Un mot visuel qui est présenté quelques dizaines de millisecondes reste lisible. Si par contre il est présentés proche (spatialement et temporellement) d'un autre stimulus visuel, il devient indétectable, voir invisible. C'est ce qu'on appelle le phénomène du masquage. Ce masquage permet toujours d'extraire les propriétés orthographiques, phonologiques et même sémantique du mot masqué, sans qu'on en soit conscient.
Ils ont démontré dans cette étude que les mots masqués activaient les zones extratrié, fusiforme et précentrale, et étaient accompagné par une diminution du temps de réponse et de l'intensité d'activation de ces zones par rapport aux mêmes mots présentés de manière consciente.

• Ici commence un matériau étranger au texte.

(* ===== verification/Json.v ===== *)
(** JSON values as [serde_json::Value] holds them.

    A number is a 64-bit integer (signed or unsigned, kept as the [Z] it
    denotes) or a float, of which the modelled code only ever compares the
    bits.  An object is [serde_json::Map], keyed by byte strings. *)
From S2P Require Import Prelude.

Inductive Value :=
  | Null
  | Bool (b : bool)
  | Int (z : Z)
  | Float (bits : Z)
  | Str (s : string)
  | Array (l : list Value)
  | Object (l : list (string * Value)).

(** Nested induction principle: the lists of an array or object carry the
    induction hypothesis. *)
Section ValueInd.
Variable P : Value -> Prop.
Hypothesis HNull : P Null.
Hypothesis HBool : forall b, P (Bool b).
Hypothesis HInt : forall z, P (Int z).
Hypothesis HFloat : forall z, P (Float z).
Hypothesis HStr : forall s, P (Str s).
Hypothesis HArray : forall l, Forall P l -> P (Array l).
Hypothesis HObject : forall l, Forall (fun kv => P kv.2) l -> P (Object l).

Fixpoint Value_nested_ind (v : Value) : P v :=
  match v with
  | Null => HNull
  | Bool b => HBool b
  | Int z => HInt z
  | Float z => HFloat z
  | Str s => HStr s
  | Array l => HArray l
      ((fix go l : Forall P l :=
          match l with
          | [] => Forall_nil_2 _
          | x :: l' => Forall_cons_2 _ _ _ (Value_nested_ind x) (go l')
          end) l)
  | Object l => HObject l
      ((fix go l : Forall (fun kv => P kv.2) l :=
          match l with
          | [] => Forall_nil_2 _
          | x :: l' => Forall_cons_2 _ _ _ (Value_nested_ind x.2) (go l')
          end) l)
  end.
End ValueInd.

Fixpoint value_eqb (v w : Value) : bool :=
  match v, w with
  | Null, Null => true
  | Bool a, Bool b => Bool.eqb a b
  | Int a, Int b => a =? b
  | Float a, Float b => a =? b
  | Str a, Str b => String.eqb a b
  | Array a, Array b =>
      (fix go a b :=
         match a, b with
         | [], [] => true
         | x :: a', y :: b' => value_eqb x y && go a' b'
         | _, _ => false
         end) a b
  | Object a, Object b =>
      (fix go a b :=
         match a, b with
         | [], [] => true
         | (k, x) :: a', (l, y) :: b' => String.eqb k l && value_eqb x y && go a' b'
         | _, _ => false
         end) a b
  | _, _ => false
  end.

Lemma value_eqb_spec v w : value_eqb v w = true <-> v = w.
Proof.
  revert w. induction v as [|b|z|z|s|l IH|l IH] using Value_nested_ind;
    intros [|b'|z'|z'|s'|l'|l']; simpl; try done;
    try (rewrite Bool.eqb_true_iff; naive_solver);
    try (rewrite Z.eqb_eq; naive_solver);
    try (rewrite String.eqb_eq; naive_solver).
  - revert l'. induction IH as [|x l Hx _ IHl]; intros [|y l']; try done.
    rewrite andb_true_iff, Hx, IHl. naive_solver.
  - revert l'. induction IH as [|[k x] l Hx _ IHl]; intros [|[k' y] l']; try done.
    rewrite !andb_true_iff, Hx, IHl, String.eqb_eq. naive_solver.
Qed.

#[export] Instance value_eq_dec : EqDecision Value.
Proof.
  intros v w. destruct (value_eqb v w) eqn:E.
  - left. by apply value_eqb_spec.
  - right. intros ->. by rewrite (proj2 (value_eqb_spec w w) eq_refl) in E.
Defined.

(** [Value::is_null]. *)
Definition is_null (v : Value) : bool := match v with Null => true | _ => false end.

Definition I64_MIN : Z := - 2 ^ 63.
Definition I64_MAX : Z := 2 ^ 63 - 1.

(** [Value::as_i64]: integers that fit. *)
Definition as_i64 (v : Value) : option Z :=
  match v with
  | Int z => if (I64_MIN <=? z) && (z <=? I64_MAX) then Some z else None
  | _ => None
  end.

(** ** Fields of an object *)

Fixpoint assoc_get (k : string) (l : list (string * Value)) : option Value :=
  match l with
  | [] => None
  | (k', v) :: l' => if String.eqb k' k then Some v else assoc_get k l'
  end.

(** [v.get(k)]; [None] when [v] is not an object. *)
Definition obj_get (v : Value) (k : string) : option Value :=
  match v with Object l => assoc_get k l | _ => None end.

(** [Value::as_str]. *)
Definition as_str (v : Value) : option string := match v with Str s => Some s | _ => None end.

Definition U64_MAX : Z := 2 ^ 64 - 1.

(** A [u64] as serde and [Value::as_u64] read it. *)
Definition as_u64 (v : Value) : option N :=
  match v with
  | Int z => if (0 <=? z) && (z <=? U64_MAX) then Some (Z.to_N z) else None
  | _ => None
  end.

(** A required field, and one with [#[serde(default)]]. *)
Definition field_req {A} (f : Value -> option A) (v : Value) (k : string) : option A :=
  obj_get v k ≫= f.
Definition field_default {A} (f : Value -> option A) (d : A) (v : Value) (k : string) : option A :=
  match obj_get v k with None => Some d | Some w => f w end.

(** An [Option] field: empty when absent or null. *)
Definition field_option {A} (f : Value -> option A) (v : Value) (k : string) : option (option A) :=
  match obj_get v k with
  | None | Some Null => Some None
  | Some w => Some <$> f w
  end.

Definition as_boolean (v : Value) : option bool := match v with Bool b => Some b | _ => None end.

Lemma as_u64_of_N n : (n <= Z.to_N U64_MAX)%N -> as_u64 (Int (Z.of_N n)) = Some n.
Proof.
  intros H. unfold as_u64. rewrite (proj2 (andb_true_iff _ _)).
  - by rewrite N2Z.id.
  - rewrite !Z.leb_le. unfold U64_MAX in *. lia.
Qed.

(** A derived struct decoder takes an object. *)
Definition is_object (v : Value) : option Value := match v with Object _ => Some v | _ => None end.

(** A [Vec]. *)
Definition as_vec {A} (f : Value -> option A) (v : Value) : option (list A) :=
  match v with Array l => mapM f l | _ => None end.

(** [Map::insert] on a map in key order. *)
Fixpoint map_put (k : string) (v : Value) (l : list (string * Value)) : list (string * Value) :=
  match l with
  | [] => [(k, v)]
  | (k', v') :: l' =>
      if String.eqb k' k then (k, v) :: l'
      else if String.ltb k k' then (k, v) :: l else (k', v') :: map_put k v l'
  end.

Lemma map_put_get k v l k' : assoc_get k' (map_put k v l) = if String.eqb k k' then Some v else assoc_get k' l.
Proof.
  induction l as [|[k1 v1] l IH]; cbn; [done|].
  destruct (String.eqb_spec k1 k) as [->|Hne]; cbn; [by destruct (String.eqb_spec k k')|].
  destruct (String.ltb k k1); cbn; [done|]. rewrite IH.
  destruct (String.eqb_spec k1 k') as [->|]; [|done]. destruct (String.eqb_spec k k') as [->|]; done.
Qed.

Ils ont fait deux expériences. La première pour étudier la réponse cérébrale face au phénomène de masquage d'un mot, et la seconde pour inclure ces résultats au milieu d'un paradigme d'amorçage de répétition. 

Méthode
En tout, ils ont fait passés les expériences à 37 sujets français droitiers. 
Dans l'expérience 1, 3 listes de 37 mots étaient créées. Les mots étaient composés de 4 lettres, étaient des noms et avaient une fréquence d'apparition de plus de 20/million. Chaque liste de mots étaient soient masqué (écrans avec des formes, avant et après le mot), soit non masqué (écrans blancs), soit utilisé comme distracteurs pour la tâche post-test de reconnaissance (où les sujets étaient présentés à tous les mots vus (masqués, non masqués) plus à des mots distracteurs, et ils devaient décider sans limite de temps s'ils les avaient déjà vus ou non) ou de reconnaissance forcée (les sujets étaient mis au courant qu'il y avait un mot masqué, ils devaient dire lequel c'était parmi la liste des mots masqués et des distracteurs). 
Les masques étaient constitués à partir de formes aléatoires.  
Les participants étaient placés dans un IRMf et faisaient un ERP. Ils ont randomisé l'ordre de présentation des mots masqués, non masqués et contrôles (des écrans blancs sans mots au milieux, et des écrans avec des formes sans mots au milieu). 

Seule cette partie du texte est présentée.